== Segment start ==

(** Writing the clusters of a file. Every cluster taken was free, the chain starts
    where the previous cluster now points, and nothing else changes. *)
(** A turn of the loop: a free cluster is taken, linked to the one before and filled. *)
Lemma write_chain_turn fuel first prev src rem v :
  vol_wf v → bytes src → 0 < rem ≤ Z.of_nat (length src) → (prev = 0 ∨ cluster_ok v prev ∧ entry v prev = Ok 0xFFF) → 0 < nfree v →
  let w := Z.min rem (512 * spc v) in
  ∃ c v', write_chain (S fuel) first prev src rem v = write_chain fuel (if first =? 0 then c else first) c (drop (Z.to_nat w) src) (rem - w) v' ∧
    vol_wf v' ∧ same_vol v v' ∧ cluster_ok v c ∧ c ≠ prev ∧ entry v c = Ok 0 ∧ entry v' c = Ok 0xFFF ∧ (prev ≠ 0 → entry v' prev = Ok c) ∧
    (∀ x, cluster_ok v x → x ≠ c → x ≠ prev → entry v' x = entry v x) ∧ nfree v = nfree v' + 1 ∧
    stored v' (lba_of v c) (spc v) src rem ∧ (∀ l, 0 ≤ l < nsec → ¬ (lba_of v c ≤ l < lba_of v c + spc v) → sector v' l = sector v l).
Proof.
  intros Hw Hb Hr Hprev Hfree w. pose proof (v_spc _ Hw) as Hspc.
  destruct (fat_alloc_spec v Hw Hfree) as (c & v1 & Hal & Hc & Hc0 & Hw1 & E1 & Hc1 & Ho1).
  assert (same_vol v v1) as Hs1 by (rewrite E1; apply same_vol_fat).
  assert (∀ x, cluster_ok v1 x ↔ cluster_ok v x) as Hok by (intros x; unfold cluster_ok; by rewrite (proj1 (proj2 (proj2 (same_vol_fields _ _ Hs1))))).
  assert (∀ x, cluster_ok v x → x ≠ c → entry v1 x = entry v x) as Ho1'.
  { intros x Hx Hxc. apply Ho1; [|done]. apply cluster_fat_ok; [done|unfold cluster_ok in Hx; lia]. }
  assert (c ≠ prev) as Hcp by (intros <-; destruct Hprev as [->|[_ ?]]; [unfold cluster_ok in Hc; lia|congruence]).
  destruct (link_prev_spec v1 prev c Hw1) as (v2 & Hlk & Hw2 & E2 & Hn2 & Hp2 & Ho2).
  { by apply Hok. } { destruct Hprev as [->|[Hp Hpe]]; [by left|right]. split; [by apply Hok|by rewrite Ho1']. }
  assert (same_vol v v2) as Hs2 by (eapply same_vol_trans; [done|]; rewrite E2; apply same_vol_fat).
  destruct (same_vol_fields _ _ Hs2) as (Es2 & Ed2 & Et2 & _).
  assert (cluster_ok v2 c) as Hc2 by (unfold cluster_ok; by rewrite Et2).
  assert (lba_of v2 c = lba_of v c) as El by (unfold lba_of; by rewrite Es2, Ed2).
  destruct (cluster_span v2 c Hw2 Hc2) as [Hl0 Hl1].
  destruct (write_cluster_spec (Z.to_nat (spc v2)) (lba_of v2 c) src rem v2) as (v3 & Hwc & Hw3 & E3 & Hst3 & Ho3); rewrite ?Z2Nat.id in * by lia; try done; [lia|].
  rewrite Es2, El in *. fold w in Hwc. exists c, v3.
  assert (∀ x, entry v3 x = entry v2 x) as Hent3 by (intros x; rewrite E3; done).
  split.
  { cbn [write_chain]. rewrite (proj2 (Z.ltb_lt 0 rem)) by lia. unfold mbind, M_bind. rewrite Hal, (proj2 (Z.eqb_neq c 0)) by (unfold cluster_ok in Hc; lia).
    rewrite Hlk. unfold get. rewrite cluster_lba by done. fold (spc v2). by rewrite Es2, El, Hwc. }
  split; [done|]. split; [eapply same_vol_trans; [exact Hs2|]; rewrite E3; apply same_vol_disk|]. do 3 (split; [done|]).
  split; [by rewrite Hent3, Ho2 by (done || by apply Hok)|]. split; [by intros Hp; rewrite Hent3; apply Hp2|].
  split; [intros x Hx Hxc Hxp; by rewrite Hent3, Ho2, Ho1' by (done || by apply Hok)|].
  split; [|split; [done|intros l Hl Hout; rewrite Ho3 by done; by rewrite E2, E1]].
  replace (nfree v3) with (nfree v1) by (rewrite <- Hn2, E3; done). eapply (nfree_take v v1 c 0xFFF); try done. by rewrite E1.
Qed.

Lemma write_chain_done fuel first prev src v : prev = 0 ∨ cluster_ok v prev ∧ entry v prev = Ok 0xFFF →
  write_chain fuel first prev src 0 v = Ok (Some (if first =? 0 then 0 else first, prev), v) ∧ (prev ≠ 0 → entry v prev = Ok (next_of [])).
Proof.
  intros Hprev. split; [|destruct Hprev as [->|[_ ?]]; done].
  destruct fuel; cbn; by destruct (first =? 0) eqn:E; [apply Z.eqb_eq in E as ->|].
Qed.

Lemma write_chain_spec fuel first prev src rem v :
  vol_wf v → bytes src → 0 ≤ rem ≤ Z.of_nat (length src) →
  (prev = 0 ∨ cluster_ok v prev ∧ entry v prev = Ok 0xFFF) →
  rem ≤ Z.of_nat fuel * 512 → rem ≤ nfree v * (512 * spc v) →
  ∃ v' cs, write_chain fuel first prev src rem v =
      Ok (Some (if first =? 0 then hd 0 cs else first, List.last cs prev), v') ∧
    vol_wf v' ∧ same_vol v v' ∧ holds v' cs src rem ∧ NoDup cs ∧ (Z.of_nat (length cs) ≤ rem) ∧
    (∀ c, c ∈ cs → cluster_ok v c ∧ entry v c = Ok 0) ∧
    (prev ≠ 0 → entry v' prev = Ok (next_of cs)) ∧
    (∀ c, cluster_ok v c → c ∉ cs → c ≠ prev → entry v' c = entry v c) ∧
    (∀ l, 0 ≤ l < nsec → outside v cs l → sector v' l = sector v l).
Proof.
  revert first prev src rem v. induction fuel as [|fuel IH]; intros first prev src rem v Hw Hb Hr Hprev Hfuel Hfree;
    (destruct (Z.ltb_spec 0 rem) as [Hpos|Hle]; [|assert (rem = 0) as -> by lia]).
  { lia. }
  1, 3: destruct (write_chain_done 0 first prev src v Hprev) as [_ Hn]; exists v, []; split; [by apply write_chain_done|];
    (split; [done|]; split; [apply same_vol_refl|]; split; [done|]; split; [by apply NoDup_nil|]; split; [cbn; lia|]; split; [by intros c ?%elem_of_nil|done]).
  pose proof (v_spc _ Hw) as Hspc.
  destruct (write_chain_turn fuel first prev src rem v) as (c & v3 & Hrun3 & Hw3 & Hs3 & Hc & Hcp & Hc0 & Hc3 & Hp3 & Hothers & Hnf & Hst3 & Ho3); [done|done|lia|done|nia|].
  set (w := Z.min rem (512 * spc v)) in *. assert (0 < w ≤ rem ∧ (w = 512 * spc v ∨ w = rem)) as [Hwr Hww] by (unfold w; lia).
  destruct (same_vol_fields _ _ Hs3) as (Es3 & Ed3 & Et3 & _).
  destruct (IH (if first =? 0 then c else first) c (drop (Z.to_nat w) src) (rem - w) v3)
    as (v4 & cs & Hrun & Hw4 & Hs4 & Hh4 & Hnd & Hlen & Hcs & Hp4 & Ho4 & Hsec4); try done.
  { by apply Forall_drop. } { rewrite length_drop. lia. }
  { right. split; [unfold cluster_ok; by rewrite Et3|done]. } { nia. }
  { rewrite Es3. pose proof (countb_bounds (is_free v3) (clusters v3)) as [Hnn _].
    fold (nfree v3) in Hnn. rewrite Hnf in Hfree. destruct Hww as [->| ->]; nia. }
  destruct (same_vol_fields _ _ Hs4) as (Es4 & Ed4 & Et4 & _).
  assert (c ≠ 0) as Hcnz by (unfold cluster_ok in Hc; lia).
  assert (∀ x, lba_of v3 x = lba_of v x ∧ lba_of v4 x = lba_of v x) as Hlba by (intros x; unfold lba_of; by rewrite ?Es4, ?Ed4, ?Es3, ?Ed3).
  assert (c ∉ cs) as Hccs by (intros Hin; destruct (Hcs c Hin) as [_ He]; congruence).
  assert (∀ x, x ∈ cs → cluster_ok v x ∧ entry v x = Ok 0) as Hcs'.
  { intros x Hx. destruct (Hcs x Hx) as [Hxo Hxe]. unfold cluster_ok in *. rewrite Et3 in Hxo.
    split; [done|]. rewrite <- Hothers; try done; [by intros ->|]. intros ->. rewrite Hp3 in Hxe by lia. injection Hxe. lia. }
  exists v4, (c :: cs). split.
  { rewrite Hrun3, Hrun. cbn [hd]. do 4 f_equal.
    - destruct (Z.eqb_spec first 0); [by rewrite (proj2 (Z.eqb_neq c 0))|by rewrite (proj2 (Z.eqb_neq first 0))].
    - destruct cs as [|x cs]; [done|]. change (List.last (x :: cs) c = List.last (x :: cs) prev). apply last_default. }
  split; [done|]. split; [by eapply same_vol_trans|]. split.
  { cbn [holds]. split; [done|]. split; [unfold cluster_ok; by rewrite Et4, Et3|].
    unfold step_bytes. rewrite Es4, Es3. fold w. split; [|split; [by apply Hp4|done]].
    intros i Hi Hlt. rewrite (proj2 (Hlba c)), Hsec4; [by apply Hst3|destruct (lba_range v c i Hw Hc) as (? & ? & _); lia|].
    intros x j Hx Hj. rewrite (proj1 (Hlba x)). rewrite Es3 in Hj. apply lba_disjoint; try done; first [by apply Hcs'|by intros ->|lia]. }
  split; [by apply NoDup_cons|]. split; [cbn [length]; lia|]. split; [intros x [->|Hx]%elem_of_cons; [done|by apply Hcs']|].
  split.
  { intros Hpz. cbn [next_of]. destruct Hprev as [|[Hp Hpe]]; [done|]. rewrite Ho4; [by apply Hp3|unfold cluster_ok; by rewrite Et3| |done].
    intros Hin. destruct (Hcs' prev Hin) as [_ He]. congruence. }
  split.
  { intros x Hx Hnin Hxp. apply not_elem_of_cons in Hnin as [Hxc Hxs]. rewrite Ho4; [by apply Hothers|unfold cluster_ok; by rewrite Et3|done|done]. }
  intros l Hl Hout. rewrite Hsec4; [apply Ho3; [done|]|done|].
  - intros Hin. apply (Hout c (l - lba_of v c)); [by left|..]; lia.
  - intros x j Hx Hj. rewrite (proj1 (Hlba x)). rewrite Es3 in Hj. apply Hout; [by right|done].
Qed.

(** ** Writing the table back *)

Lemma fat_sector_spec v k : vol_wf v → (k < 9)%nat →
  ∃ sec, fat_sector (g_fat v) k = Ok sec ∧ is_sector sec.
Proof.
  intros Hw Hk. unfold fat_sector.
  assert (length (take SECTOR (drop (k * SECTOR) (g_fat v))) = SECTOR) as Hl.
  { rewrite length_take, length_drop, (v_fat_len _ Hw). unfold FAT_BUF_SIZE, SECTOR. lia. }
  eexists. rewrite (proj2 (Nat.eqb_eq _ _)) by done. split; [done|]. split; [done|].
  apply Forall_take, Forall_drop, Hw.
Qed.

Lemma flush_sectors_spec n k lba v :
  vol_wf v → (k + n ≤ 9)%nat → 0 ≤ lba → lba + Z.of_nat k + Z.of_nat n ≤ nsec →
  ∃ v', flush_sectors n k lba v = Ok (true, v') ∧ vol_wf v' ∧ v' = set_disk (disk v') v ∧
    ∀ l, 0 ≤ l < nsec → ¬ (lba + Z.of_nat k ≤ l < lba + Z.of_nat k + Z.of_nat n) → sector v' l = sector v l.
Proof.
  revert k v. induction n as [|n IH]; intros k v Hw Hk H0 Hl.
  { exists v. split; [done|]. split; [done|]. split; [by destruct v|done]. }
  cbn [flush_sectors]. unfold mbind, M_bind, get, lift.
  destruct (fat_sector_spec v k Hw ltac:(lia)) as (sec & -> & Hsec).
  destruct (wr_spec v (lba + Z.of_nat k) sec Hw) as (v1 & -> & Hw1 & E1 & _ & Ho1); [lia|done|].
  destruct (IH (S k) v1) as (v2 & -> & Hw2 & E2 & Ho2); [done|lia..|].
  exists v2. split; [done|]. split; [done|]. split; [by rewrite E2, E1|].
  intros l Hl0 Hout. rewrite Ho2 by lia. apply Ho1; lia.
Qed.

Lemma flush_copies_spec n copy v :
  vol_wf v → 0 ≤ copy → copy + Z.of_nat n ≤ fat_count (g_bpb v) →
  ∃ v', flush_copies n copy v = Ok (true, v') ∧ vol_wf v' ∧ v' = set_disk (disk v') v ∧
    ∀ l, g_root_start v ≤ l < nsec → sector v' l = sector v l.
Proof.
  revert copy v. induction n as [|n IH]; intros copy v Hw H0 Hn.
  { exists v. split; [done|]. split; [done|]. split; [by destruct v|done]. }
  pose proof Hw as [_ _ _ Hspc Hcl _ _ Hspf Hcp Ha1 Ha2 Ha3 Hrt Ha4 Hns].
  assert (0 ≤ g_total_clusters v * spc v) by (apply Z.mul_nonneg_nonneg; lia).
  cbn [flush_copies]. unfold mbind, M_bind, get.
  assert (0 ≤ copy * sectors_per_fat (g_bpb v)) by (apply Z.mul_nonneg_nonneg; lia).
  assert (copy * sectors_per_fat (g_bpb v) + sectors_per_fat (g_bpb v) ≤
    fat_count (g_bpb v) * sectors_per_fat (g_bpb v)).
  { replace (copy * sectors_per_fat (g_bpb v) + sectors_per_fat (g_bpb v))
      with ((copy + 1) * sectors_per_fat (g_bpb v)) by lia. apply Z.mul_le_mono_nonneg_r; lia. }
  destruct (flush_sectors_spec (Z.to_nat (sectors_per_fat (g_bpb v))) 0
    (g_fat_start v + copy * sectors_per_fat (g_bpb v)) v) as (v1 & -> & Hw1 & E1 & Ho1); [done|lia..|].
  destruct (IH (copy + 1) v1) as (v2 & -> & Hw2 & E2 & Ho2); [done|lia|rewrite E1; cbn; lia|].
  exists v2. split; [done|]. split; [done|]. split; [by rewrite E2, E1|].
  intros l Hl. rewrite Ho2 by (rewrite E1; done). apply Ho1; lia.
Qed.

== Segment end ==

Copy out the lines of the records above in which the string "pose" appears.

  intros Hw Hb Hr Hprev Hfree w. pose proof (v_spc _ Hw) as Hspc.
  pose proof (v_spc _ Hw) as Hspc.
  { rewrite Es3. pose proof (countb_bounds (is_free v3) (clusters v3)) as [Hnn _].
  pose proof Hw as [_ _ _ Hspc Hcl _ _ Hspf Hcp Ha1 Ha2 Ha3 Hrt Ha4 Hns].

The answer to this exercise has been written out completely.